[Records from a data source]
[Start of section]
(* ===== verification/StoreState.v ===== *)
(** * runtime/store.py: the schema

    One row record per table, the state as the ten tables, and an INSERT per
    table with the constraints of the DDL: primary keys, UNIQUE, CHECK, and foreign
    keys (the connection sets [PRAGMA foreign_keys = ON]).  Timestamps are
    microseconds: the ISO text of [_now] sorts in that order.  A column holding a
    JSON document holds the document. *)

From S2P Require Export Sql Progress.
Open Scope string_scope.
Open Scope list_scope.

Definition STORAGE_OBJECT : string := "object".
Definition STORAGE_WORKSPACE : string := "workspace".

Record RunRow := MkRunRow {
  r_run_id : string;
  r_task_id : string;
  r_idempotency_key : option string;
  r_status : RuntimeStatus;
  r_task_spec_json : dict;
  r_created_at : Z;
  r_started_at : option Z;
  r_ended_at : option Z;
  r_terminal_reason : option string }.

Record StageRow := MkStageRow {
  s_stage_run_id : string;
  s_run_id : string;
  s_stage_key : string;
  s_ordinal : Z;
  s_plugin_id : string;
  s_plugin_version : string;
  s_status : RuntimeStatus;
  s_created_at : Z;
  s_started_at : option Z;
  s_resumable : bool }.

Record AttemptRow := MkAttemptRow {
  a_attempt_id : string;
  a_stage_run_id : string;
  a_attempt_number : Z;
  a_status : AttemptStatus;
  a_workspace : string;
  a_worker_id : string;
  a_lease_expires_at : option Z;
  a_heartbeat_at : option Z;
  a_process_id : option Z;
  a_process_group_id : option Z;
  a_process_start_ticks : option Z;
  a_started_at : Z;
  a_ended_at : option Z;
  a_exit_code : option Z;
  a_failure_json : option json;
  a_cpu_seconds : json;
  a_peak_memory_bytes : option Z;
  a_peak_processes : option Z }.

Record ReservationRow := MkReservationRow {
  v_attempt_id : string;
  v_cpu_cores : Z;
  v_memory_bytes : Z }.

Record ArtifactRow := MkArtifactRow {
  ar_artifact_id : string;
  ar_attempt_id : string;
  ar_kind : string;
  ar_store_key : string;
  ar_size_bytes : Z;
  ar_sha256 : string;
  ar_metadata_json : dict;
  ar_created_at : Z;
  ar_storage : string }.

Record MetricRow := MkMetricRow {
  me_metric_id : string;
  me_attempt_id : string;
  me_metric : Metric;
  me_created_at : Z }.

Record InputRow := MkInputRow {
  in_attempt_id : string;
  in_destination : string;
  in_source : json;
  in_source_artifact_id : json;
  in_source_input_id : json;
  in_present : bool;
  in_size_bytes : Z;
  in_sha256 : json;
  in_created_at : Z }.

Record UploadedInput := MkUploadedInput {
  u_input_id : string;
  u_store_key : string;
  u_size_bytes : Z;
  u_sha256 : string;
  u_created_at : Z }.

Record EventRow := MkEventRow {
  e_event_id : string;
  e_run_id : string;
  e_stage_run_id : option string;
  e_attempt_id : option string;
  e_event_type : string;
  e_producer : string;
  e_payload_json : dict;
  e_occurred_at : Z }.

Record WorkerRow := MkWorkerRow {
  w_worker_id : string;
  w_pid : Z;
  w_last_seen_at : Z;
  w_current_attempt_id : option string;
  w_state : string }.

Record Store := MkStore {
  runs : list RunRow;
  stages : list StageRow;
  attempts : list AttemptRow;
  reservations : list ReservationRow;
  artifacts : list ArtifactRow;
  metrics : list MetricRow;
  inputs : list InputRow;
  uploaded : list UploadedInput;
  events : list EventRow;
  workers : list WorkerRow }.

Definition empty_store : Store := MkStore [] [] [] [] [] [] [] [] [] [].

(** ** Table updates *)

Definition on_runs (f : list RunRow → list RunRow) (s : Store) : Store :=
  MkStore (f (runs s)) (stages s) (attempts s) (reservations s) (artifacts s)
          (metrics s) (inputs s) (uploaded s) (events s) (workers s).
Definition on_stages (f : list StageRow → list StageRow) (s : Store) : Store :=
  MkStore (runs s) (f (stages s)) (attempts s) (reservations s) (artifacts s)
          (metrics s) (inputs s) (uploaded s) (events s) (workers s).
Definition on_attempts (f : list AttemptRow → list AttemptRow) (s : Store) : Store :=
  MkStore (runs s) (stages s) (f (attempts s)) (reservations s) (artifacts s)
          (metrics s) (inputs s) (uploaded s) (events s) (workers s).
Definition on_reservations (f : list ReservationRow → list ReservationRow) (s : Store) : Store :=
  MkStore (runs s) (stages s) (attempts s) (f (reservations s)) (artifacts s)
          (metrics s) (inputs s) (uploaded s) (events s) (workers s).
Definition on_artifacts (f : list ArtifactRow → list ArtifactRow) (s : Store) : Store :=
  MkStore (runs s) (stages s) (attempts s) (reservations s) (f (artifacts s))
          (metrics s) (inputs s) (uploaded s) (events s) (workers s).
Definition on_metrics (f : list MetricRow → list MetricRow) (s : Store) : Store :=
  MkStore (runs s) (stages s) (attempts s) (reservations s) (artifacts s)
          (f (metrics s)) (inputs s) (uploaded s) (events s) (workers s).
Definition on_inputs (f : list InputRow → list InputRow) (s : Store) : Store :=
  MkStore (runs s) (stages s) (attempts s) (reservations s) (artifacts s)
          (metrics s) (f (inputs s)) (uploaded s) (events s) (workers s).
Definition on_uploaded (f : list UploadedInput → list UploadedInput) (s : Store) : Store :=
  MkStore (runs s) (stages s) (attempts s) (reservations s) (artifacts s)
          (metrics s) (inputs s) (f (uploaded s)) (events s) (workers s).
Definition on_events (f : list EventRow → list EventRow) (s : Store) : Store :=
  MkStore (runs s) (stages s) (attempts s) (reservations s) (artifacts s)
          (metrics s) (inputs s) (uploaded s) (f (events s)) (workers s).
Definition on_workers (f : list WorkerRow → list WorkerRow) (s : Store) : Store :=
  MkStore (runs s) (stages s) (attempts s) (reservations s) (artifacts s)
          (metrics s) (inputs s) (uploaded s) (events s) (f (workers s)).

(** SET clauses that more than one statement uses. *)
Definition run_with (st : RuntimeStatus) (started ended : option Z) (reason : option string)
    (r : RunRow) : RunRow :=
  MkRunRow (r_run_id r) (r_task_id r) (r_idempotency_key r) st (r_task_spec_json r)
           (r_created_at r) started ended reason.
Definition stage_with (st : RuntimeStatus) (started : option Z) (r : StageRow) : StageRow :=
  MkStageRow (s_stage_run_id r) (s_run_id r) (s_stage_key r) (s_ordinal r) (s_plugin_id r)
             (s_plugin_version r) st (s_created_at r) started (s_resumable r).

(** [COALESCE(x, v)] *)
Definition coalesce (x : option Z) (v : Z) : option Z :=
  match x with Some _ => x | None => Some v end.

(** ** Row tests *)

Definition is_run (id : string) (r : RunRow) : bool := bool_decide (r_run_id r = id).
Definition is_stage (id : string) (r : StageRow) : bool := bool_decide (s_stage_run_id r = id).
Definition stage_of_run (id : string) (r : StageRow) : bool := bool_decide (s_run_id r = id).
Definition is_attempt (id : string) (r : AttemptRow) : bool := bool_decide (a_attempt_id r = id).
Definition attempt_of_stage (id : string) (r : AttemptRow) : bool :=
  bool_decide (a_stage_run_id r = id).
Definition is_reservation (id : string) (r : ReservationRow) : bool :=
  bool_decide (v_attempt_id r = id).
Definition attempt_running (r : AttemptRow) : bool := bool_decide (a_status r = A_RUNNING).

(** [status IN (...)] *)
Definition status_in (l : list RuntimeStatus) (st : RuntimeStatus) : bool :=
  bool_decide (st ∈ l).

(** ** INSERT *)

Definition constraint (ok : Store → bool) : st Store unit :=
  λ s, (raise_when (negb (ok s)) (IntegrityError "constraint"), s).

Definition insert_run (r : RunRow) : st Store unit :=
  constraint (λ s, negb (has_row (is_run (r_run_id r)) (runs s)));;
  constraint (λ s, match r_idempotency_key r with
                   | Some k => negb (has_row (λ r', bool_decide (r_idempotency_key r' = Some k))
                                             (runs s))
                   | None => true
                   end);;
  modify (on_runs (ins r)).

Definition insert_stage (r : StageRow) : st Store unit :=
  constraint (λ s, negb (has_row (is_stage (s_stage_run_id r)) (stages s)));;
  constraint (λ s, has_row (is_run (s_run_id r)) (runs s));;
  constraint (λ s, negb (has_row (λ r', bool_decide (s_run_id r' = s_run_id r)
                     && (bool_decide (s_stage_key r' = s_stage_key r)
                         || bool_decide (s_ordinal r' = s_ordinal r))) (stages s)));;
  modify (on_stages (ins r)).

Definition insert_attempt (r : AttemptRow) : st Store unit :=
  constraint (λ s, negb (has_row (is_attempt (a_attempt_id r)) (attempts s)));;
  constraint (λ s, has_row (is_stage (a_stage_run_id r)) (stages s));;
  constraint (λ s, (0 <? a_attempt_number r)%Z);;
  constraint (λ s, negb (has_row (λ r', bool_decide (a_stage_run_id r' = a_stage_run_id r)
                     && bool_decide (a_attempt_number r' = a_attempt_number r)) (attempts s)));;
  modify (on_attempts (ins r)).

Definition insert_reservation (r : ReservationRow) : st Store unit :=
  constraint (λ s, negb (has_row (is_reservation (v_attempt_id r)) (reservations s)));;
  constraint (λ s, has_row (is_attempt (v_attempt_id r)) (attempts s));;
  constraint (λ s, (0 <? v_cpu_cores r)%Z && (0 <? v_memory_bytes r)%Z);;
  modify (on_reservations (ins r)).

Definition insert_artifact (r : ArtifactRow) : st Store unit :=
  constraint (λ s, negb (has_row (λ r', bool_decide (ar_artifact_id r' = ar_artifact_id r))
                                 (artifacts s)));;
  constraint (λ s, has_row (is_attempt (ar_attempt_id r)) (attempts s));;
  constraint (λ s, (0 <=? ar_size_bytes r)%Z);;
  constraint (λ s, negb (has_row (λ r', bool_decide (ar_attempt_id r' = ar_attempt_id r)
                     && bool_decide (ar_store_key r' = ar_store_key r)) (artifacts s)));;
  modify (on_artifacts (ins r)).

Definition insert_metric (r : MetricRow) : st Store unit :=
  constraint (λ s, negb (has_row (λ r', bool_decide (me_metric_id r' = me_metric_id r))
                                 (metrics s)));;
  constraint (λ s, has_row (is_attempt (me_attempt_id r)) (attempts s));;
  modify (on_metrics (ins r)).

(** INSERT OR REPLACE: a row with the same key is deleted first. *)
Definition replace_input (r : InputRow) : st Store unit :=
  constraint (λ s, has_row (is_attempt (in_attempt_id r)) (attempts s));;
  constraint (λ s, (0 <=? in_size_bytes r)%Z);;
  modify (on_inputs (λ t,
    ins r (del (λ r', bool_decide (in_attempt_id r' = in_attempt_id r)
                      && bool_decide (in_destination r' = in_destination r)) t))).

Definition insert_uploaded (r : UploadedInput) : st Store unit :=
  constraint (λ s, negb (has_row (λ r', bool_decide (u_input_id r' = u_input_id r))
                                 (uploaded s)));;
  constraint (λ s, (0 <=? u_size_bytes r)%Z);;
  modify (on_uploaded (ins r)).

Definition insert_event (r : EventRow) : st Store unit :=
  constraint (λ s, negb (has_row (λ r', bool_decide (e_event_id r' = e_event_id r)) (events s)));;
  modify (on_events (ins r)).

Lemma constraint_run ok s :
  constraint ok s = if ok s then (Ok tt, s) else (Err (IntegrityError "constraint"), s).
Proof. unfold constraint. by destruct (ok s). Qed.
[End of section]
- EXERCISE
Find every line in the records that has the word "MkRunRow". Copy those lines.

- RESPONSE TO THE EXERCISE
Record RunRow := MkRunRow {
  MkRunRow (r_run_id r) (r_task_id r) (r_idempotency_key r) st (r_task_spec_json r)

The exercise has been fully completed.